Saved entries:
Lemma get_entry_ret (heap : list E) (p : nat) (e : E) : heap !! p = Some e -> get_entry heap p = Ret e.
Proof. unfold get_entry. by intros ->. Qed.

(** Changing one chain for another with entries of that slot. *)
Lemma chains_ok_insert (heap : list E) (n : Z) (chains : list (list nat)) (i : nat) (b' : list nat) :
  chains_ok heap n chains ->
  (forall p, p ∈ b' -> exists e, heap !! p = Some e /\ i = slot n (hash_of e)) ->
  chains_ok heap n (<[i := b']> chains).
Proof.
  intros [Hl Hc] Hb. split; [by rewrite length_insert|]. intros j b p Hj Hp.
  apply list_lookup_insert_Some in Hj as [(-> & -> & _)|[_ Hj]]; [by apply Hb|by eapply Hc].
Qed.

(** ** Searching *)

Lemma find_chain_spec (heap : list E) (s : string) (b : list nat) :
  (forall p, p ∈ b -> exists e, heap !! p = Some e /\ hash_of e = bfd_hash_hash (string_of e)) ->
  exists r, find_chain heap (bfd_hash_hash s) s b = Ret r
    /\ match r with
       | Some p => p ∈ b /\ string_of <$> heap !! p = Some s
       | None => forall p, p ∈ b -> string_of <$> heap !! p <> Some s
       end.
Proof.
  induction b as [|p b IH]; intros Hb.
  { exists None. split; [done|]. intros p Hp. set_solver. }
  destruct (Hb p) as (e & He & Hh); [set_solver|]. cbn [find_chain].
  rewrite (get_entry_ret _ _ _ He). cbn [rbind].
  destruct (String.eqb_spec (string_of e) s) as [Hs|Hs].
  - rewrite Hh, Hs, Z.eqb_refl. exists (Some p). split; [done|]. split; [set_solver|]. by rewrite He, <- Hs.
  - rewrite andb_false_r. destruct IH as (r & Er & Hr); [intros q Hq; apply Hb; set_solver|].
    exists r. split; [done|]. destruct r as [q|].
    + split; [set_solver|apply Hr].
    + intros q [->|Hq]%elem_of_cons; [|by apply Hr]. rewrite He. cbn. congruence.
Qed.

Lemma holds_search (heap : list E) (t : bfd_hash_table) (m : gmap string nat) (s : string) :
  holds heap t m ->
  exists b, table t !! slot (size t) (bfd_hash_hash s) = Some b
    /\ find_chain heap (bfd_hash_hash s) s b = Ret (m !! s).
Proof.
  intros [Hsz Hch Hhash Hnd Hct Hmap].
  destruct (chain_at heap (size t) (bfd_hash_hash s) (table t)) as [b Hb]; [lia|done|].
  exists b. split; [done|].
  assert (Hin : forall p, p ∈ b -> p ∈ members t) by (intros p Hp; apply elem_of_concat; eauto).
  destruct (find_chain_spec heap s b) as (r & -> & Hr).
  { intros p Hp. destruct (member_entry heap _ _ p Hch (Hin p Hp)) as [e He].
    exists e. split; [done|]. apply (Hhash p); auto. }
  f_equal. destruct r as [p|].
  - symmetry. apply Hmap. split; [apply Hin|]; apply Hr.
  - destruct (m !! s) as [p|] eqn:Hm; [|done]. exfalso.
    apply Hmap in Hm as [Hp Hs]. pose proof Hp as (i & b' & Hi & Hp')%elem_of_concat.
    destruct (proj2 Hch i b' p Hi Hp') as (e & He & Hslot).
    assert (Hse : string_of e = s) by (rewrite He in Hs; cbn in Hs; congruence).
    rewrite (Hhash p e Hp He), Hse in Hslot. subst i.
    assert (b' = b) as -> by congruence. by apply (Hr p).
Qed.

(** ** Growing keeps the table *)

Lemma take_run_spec (heap : list E) (h : Z) (l : list nat) :
  (forall p, p ∈ l -> exists e, heap !! p = Some e) ->
  exists run rest, take_run heap h l = Ret (run, rest) /\ l = run ++ rest
    /\ forall p, p ∈ run -> exists e, heap !! p = Some e /\ hash_of e = h.
Proof.
  induction l as [|p l IH]; intros Hl; cbn [take_run].
  { exists [], []. split; [done|]. split; [done|]. intros p Hp. set_solver. }
  destruct (Hl p) as [e He]; [set_solver|]. rewrite (get_entry_ret _ _ _ He). cbn [rbind].
  destruct (Z.eqb_spec (hash_of e) h) as [Hh|Hh].
  - destruct IH as (run & rest & -> & -> & Hrun); [intros q Hq; apply Hl; set_solver|].
    exists (p :: run), rest. split; [done|]. split; [done|].
    intros q [->|Hq]%elem_of_cons; [by exists e|by apply Hrun].
  - exists [], (p :: l). split; [done|]. split; [done|]. intros q Hq. set_solver.
Qed.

:: PROBLEM STATEMENT ::
An exact copy is needed of the lines from the one containing "f_equal. destruct r as [p|]." through the end of the records.

:: WRITTEN SOLUTION ::
  f_equal. destruct r as [p|].
  - symmetry. apply Hmap. split; [apply Hin|]; apply Hr.
  - destruct (m !! s) as [p|] eqn:Hm; [|done]. exfalso.
    apply Hmap in Hm as [Hp Hs]. pose proof Hp as (i & b' & Hi & Hp')%elem_of_concat.
    destruct (proj2 Hch i b' p Hi Hp') as (e & He & Hslot).
    assert (Hse : string_of e = s) by (rewrite He in Hs; cbn in Hs; congruence).
    rewrite (Hhash p e Hp He), Hse in Hslot. subst i.
    assert (b' = b) as -> by congruence. by apply (Hr p).
Qed.

(** ** Growing keeps the table *)

Lemma take_run_spec (heap : list E) (h : Z) (l : list nat) :
  (forall p, p ∈ l -> exists e, heap !! p = Some e) ->
  exists run rest, take_run heap h l = Ret (run, rest) /\ l = run ++ rest
    /\ forall p, p ∈ run -> exists e, heap !! p = Some e /\ hash_of e = h.
Proof.
  induction l as [|p l IH]; intros Hl; cbn [take_run].
  { exists [], []. split; [done|]. split; [done|]. intros p Hp. set_solver. }
  destruct (Hl p) as [e He]; [set_solver|]. rewrite (get_entry_ret _ _ _ He). cbn [rbind].
  destruct (Z.eqb_spec (hash_of e) h) as [Hh|Hh].
  - destruct IH as (run & rest & -> & -> & Hrun); [intros q Hq; apply Hl; set_solver|].
    exists (p :: run), rest. split; [done|]. split; [done|].
    intros q [->|Hq]%elem_of_cons; [by exists e|by apply Hrun].
  - exists [], (p :: l). split; [done|]. split; [done|]. intros q Hq. set_solver.
Qed.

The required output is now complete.